■ **TASK MATERIAL**:
(* ===== verification/Frames.v ===== *)
(** * Frames

    The interface between the operations and a property of how they change
    the database: a preorder closed under the few kinds of write the services
    make is closed under every call.  [History] and [Numbers] are its clients. *)
From S2P Require Import Prelude Json Types EventChain Store Policy Diff Transition Claims Tickets.
From S2P Require Import Pause Decisions Lifecycle Landing Verdicts Review Approval Landings Replay.
From S2P Require Import Sendback Tester Edits Handover Deliveries Life Refinement Simulation Gate Changes.
From S2P Require Import Claiming System.

(** The events that do not speak of a ticket's status. *)
Definition quiet (et ty : string) : bool :=
  negb (bool_decide (et = "ticket"))
  || negb (bool_decide (ty = "ticket.created") || bool_decide (ty = "ticket.transitioned")).

(** Ticket rows under their own id. *)
Definition keyed (d : db) : Prop := ∀ i t, tickets d !! i = Some t → tk_id t = i.

(** What a relation must allow: writes to other tables, quiet events,
    transitions, column writes that keep a ticket's id, status and number, the
    reviewer's assignment, and the creation of a ticket with its event. *)
(** What a verdict's contract hash is taken of. *)
Definition contract_fields (t : Ticket) : string * string * option string :=
  (title t, description t, test_contract t).
Definition criterion_text (c : AcceptanceCriterion) : string * string * string * Z :=
  (ac_id c, ac_ticket_id c, ac_text c, sort_order c).
Definition criteria_texts (d : db) : gmap string (string * string * string * Z) :=
  criterion_text <$> acceptance_criteria d.

Class CallFrame `{Env} (R : db → db → Prop) := {
  frame_preorder : PreOrder R;
  frame_tables d d' : tickets d' = tickets d → work_events d' = work_events d →
    criteria_texts d' = criteria_texts d → R d d';
  frame_event et ei a ty pl co : quiet et ty = true → evolves R (writeEvent et ei a ty pl co);
  frame_transition input : evolves R (transition input);
  frame_row k f d :
    (∀ t, tk_id (f t) = tk_id t ∧ status (f t) = status t ∧ number (f t) = number t ∧
          contract_fields (f t) = contract_fields t) →
    R d (set_tickets (update_row k f (tickets d)) d);
  frame_assign r p n d t d' d1 ok :
    resolveRef r d = Ok t d1 →
    tickets_updateStatus (tk_id t) (status t) (row_version t) p n d1 = Ok ok d' → R d d';
  frame_create t u a pl r d d1 d' :
    status t = Draft → number t = Some (tickets_nextNumber d) → tickets_insert t d = Ok u d1 →
    ticket_event (tk_id t) a "ticket.created" pl d1 = Ok r d' → R d d'
}.
#[export] Existing Instance frame_preorder.
(** An edit may also write the contract. *)
Class EditFrame `{Env} (R : db → db → Prop) := {
  edit_frame : CallFrame R;
  frame_edit k f d :
    (∀ t, tk_id (f t) = tk_id t ∧ status (f t) = status t ∧ number (f t) = number t) →
    R d (set_tickets (update_row k f (tickets d)) d);
  frame_criteria d d' : tickets d' = tickets d → work_events d' = work_events d → R d d'
}.
#[export] Existing Instance edit_frame.

(** The reviewer is written by the statement that writes a status, with the
    status the ticket has. *)
Lemma assign_same r p n d t d' d1 ok :
  keyed d → resolveRef r d = Ok t d1 →
  tickets_updateStatus (tk_id t) (status t) (row_version t) p n d1 = Ok ok d' →
  d' = d ∨ tickets d !! tk_id t = Some t ∧
    d' = set_tickets (<[tk_id t := status_updated (status t) p n t]> (tickets d)) d.
Proof.
  intros Hk Hr Hu.
  assert (tickets d !! tk_id t = Some t ∧ d1 = d) as [Ht ->].
  { unfold resolveRef, mbind, M_bind, gets, require in Hr.
    destruct (tickets_resolveRef r d) as [t0|] eqn:E; [|done]. injection Hr as -> ->. split; [|done].
    unfold tickets_resolveRef, tickets_findById in E.
    destruct (tickets d1 !! r) eqn:E1; [injection E as ->; by rewrite (Hk _ _ E1)|].
    destruct (js_Number _); [|done]. case_bool_decide; [|done].
    apply head_filter in E as [_ [i Hi]%rows_spec]. by rewrite (Hk _ _ Hi). }
  unfold tickets_updateStatus in Hu. rewrite Ht in Hu.
  case_bool_decide; injection Hu as _ <-; [by right|by left].
Qed.

Section frames.
Context `{Env} (R : db → db → Prop) `{!CallFrame R}.

Lemma ticket_event_frame' id a ty pl : quiet "ticket" ty = true → evolves R (ticket_event id a ty pl).
Proof. apply frame_event. Qed.
Ltac tables := let d := fresh in let r := fresh in let d' := fresh in
  intros d r d'; repeat (case_match || case_bool_decide); try discriminate; intros [= _ <-];
  apply frame_tables; reflexivity.
Lemma newId_frame : evolves R newId.
Proof. tables. Qed.
Lemma newClaimToken_frame : evolves R newClaimToken.
Proof. tables. Qed.
Lemma agents_insert_frame a : evolves R (agents_insert a).
Proof. unfold agents_insert. tables. Qed.
Lemma evidence_insert_frame e : evolves R (evidence_insert e).
Proof. unfold evidence_insert. tables. Qed.
Lemma decisions_insert_frame x : evolves R (decisions_insert x).
Proof. unfold decisions_insert. tables. Qed.
Lemma decisions_link_frame a b r n : evolves R (decisions_link a b r n).
Proof. unfold decisions_link. tables. Qed.
Lemma decisions_resolve_frame a b c r e n : evolves R (decisions_resolve a b c r e n).
Proof. unfold decisions_resolve. tables. Qed.
Lemma deps_delete_frame a b : evolves R (deps_delete a b).
Proof. tables. Qed.
Lemma acs_reset_frame a n : evolves R (acs_resetForTicket a n).
Proof.
  intros d r d' [= _ <-]. apply frame_tables; [done|done|]. unfold criteria_texts. simpl.
  rewrite <- map_fmap_compose. apply map_fmap_ext. intros i c _. simpl. by case_bool_decide.
Qed.
Lemma acs_setStatus_frame i st v n d : R d (acs_setStatus i st v n d).
Proof.
  apply frame_tables; [done|done|]. unfold criteria_texts. simpl. apply map_eq. intros j. unfold update_row.
  rewrite !lookup_fmap. destruct (decide (j = i)) as [->|]; [|by rewrite lookup_alter_ne].
  rewrite lookup_alter_eq. by destruct (acceptance_criteria d !! i).
Qed.
Lemma claims_insert_frame c : evolves R (claims_insert c).
Proof. unfold claims_insert. tables. Qed.
Lemma claims_extend_frame i e h : evolves R (claims_extend i e h).
Proof. unfold claims_extend. tables. Qed.

Lemma addCapability_frame a c d : R d (agents_addCapability a c d).
Proof. unfold agents_addCapability. case_bool_decide; by apply frame_tables. Qed.
#[local] Hint Resolve newId_frame newClaimToken_frame agents_insert_frame evidence_insert_frame
  decisions_insert_frame decisions_link_frame decisions_resolve_frame deps_delete_frame
  acs_reset_frame claims_insert_frame claims_extend_frame frame_transition : gaffer.
#[local] Hint Extern 1 (evolves R (writeEvent _ _ _ _ _ _)) => apply frame_event; reflexivity : gaffer.
#[local] Hint Extern 1 (evolves R (ticket_event _ _ _ _)) => apply ticket_event_frame'; reflexivity : gaffer.
#[local] Hint Extern 1 (evolves R (modify _)) =>
  apply evolves_modify; intros; first
    [ apply addCapability_frame | apply acs_setStatus_frame | apply frame_row; intros; repeat split; reflexivity
    | apply frame_tables; reflexivity ] : gaffer.

Lemma now_frame : evolves R now.
Proof. unfold now. structural. Qed.
Lemma createTicket_frame i a : evolves R (createTicket i a).
Proof.
  unfold createTicket, inTransaction. intros d r d' Hr. run_steps Hr.
  etrans; [|eapply frame_create; [| |exact Hrun1|exact Hrun2]; reflexivity].
  etrans; [exact (now_frame _ _ _ Hrun)|exact (newId_frame _ _ _ Hrun0)].
Qed.
Lemma assignReviewer_frame r w a : evolves R (assignReviewer r w a).
Proof.
  unfold assignReviewer, inTransaction. apply evolves_bind; [apply _|auto with gaffer nocore|].
  intros _. apply evolves_bind; [apply _|auto with gaffer nocore|]. intros _.
  intros d x d' Hr. run_steps Hr. etrans; [exact (now_frame _ _ _ Hrun)|].
  etrans; [exact (frame_assign _ _ _ _ _ _ _ _ Hrun0 Hrun1)|].
  by apply ticket_event_frame' in Hrun3.
Qed.
Lemma resetAcceptanceCriteria_frame r a : evolves R (resetAcceptanceCriteria r a).
Proof. unfold resetAcceptanceCriteria, inTransaction, resolveRef, now. structural. Qed.
Lemma returnLapsed_frame t eid a : evolves R (returnLapsedResumeToPaused t eid a).
Proof. unfold returnLapsedResumeToPaused, now. structural. Qed.
Lemma eligible_agent_frame i n : evolves R (eligible_agent i n).
Proof. unfold eligible_agent. structural. Qed.
Lemma claim_on_frame t k n : evolves R (claim_on t k n).
Proof. unfold claim_on, activeClaimForToken. structural. Qed.
Lemma activeClaim_frame t n : evolves R (activeClaimForToken t n).
Proof. unfold activeClaimForToken. structural. Qed.
Lemma resolveRef_frame r : evolves R (resolveRef r).
Proof. unfold resolveRef. structural. Qed.
#[local] Hint Resolve resetAcceptanceCriteria_frame returnLapsed_frame eligible_agent_frame
  claim_on_frame activeClaim_frame resolveRef_frame now_frame : gaffer.

Lemma attemptClaim_frame c ag ttl a n : evolves R (attemptClaim c ag ttl a n).
Proof. unfold attemptClaim, reap_expired. structural. Qed.
Lemma claim_first_frame cs ag ttl a n : evolves R (claim_first cs ag ttl a n).
Proof.
  induction cs as [|c cs IH]; simpl; [structural|].
  apply evolves_bind; [apply _|apply attemptClaim_frame|]. intros [?|]; [structural|done].
Qed.
Lemma expire_claim_frame a n acc c : evolves R (expire_claim a n acc c).
Proof. unfold expire_claim. structural. Qed.
Lemma beginResume_frame r a : evolves R (beginResume r a).
Proof. unfold beginResume, inTransaction. structural. Qed.
Lemma leaseResumed_frame k ag ttl a : evolves R (leaseResumedDelivery k ag ttl a).
Proof. unfold leaseResumedDelivery, inTransaction. structural. Qed.
#[local] Hint Resolve attemptClaim_frame beginResume_frame leaseResumed_frame : gaffer.
Lemma claimTicket_frame i a : evolves R (claimTicket i a).
Proof. unfold claimTicket, inTransaction. structural. Qed.
Lemma claimNextTicket_frame i a : evolves R (claimNextTicket i a).
Proof. unfold claimNextTicket, inTransaction. structural; apply claim_first_frame. Qed.
Lemma expireStaleClaims_frame a : evolves R (expireStaleClaims a).
Proof.
  unfold expireStaleClaims, inTransaction. apply evolves_bind; [apply _|apply now_frame|]. intros n.
  apply evolves_bind; [apply _|structural|]. intros cs.
  apply evolves_for_fold; [apply _|]. intros; apply expire_claim_frame.
Qed.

■ **TASK REQUIREMENTS**: Print again the lines of the entries above that fall between the line holding "Lemma assign_same r" and the line holding "intros Hk Hr Hu.", inclusive, exactly as they stand.

■ **SOLUTION**:
Lemma assign_same r p n d t d' d1 ok :
  keyed d → resolveRef r d = Ok t d1 →
  tickets_updateStatus (tk_id t) (status t) (row_version t) p n d1 = Ok ok d' →
  d' = d ∨ tickets d !! tk_id t = Some t ∧
    d' = set_tickets (<[tk_id t := status_updated (status t) p n t]> (tickets d)) d.
Proof.
  intros Hk Hr Hu.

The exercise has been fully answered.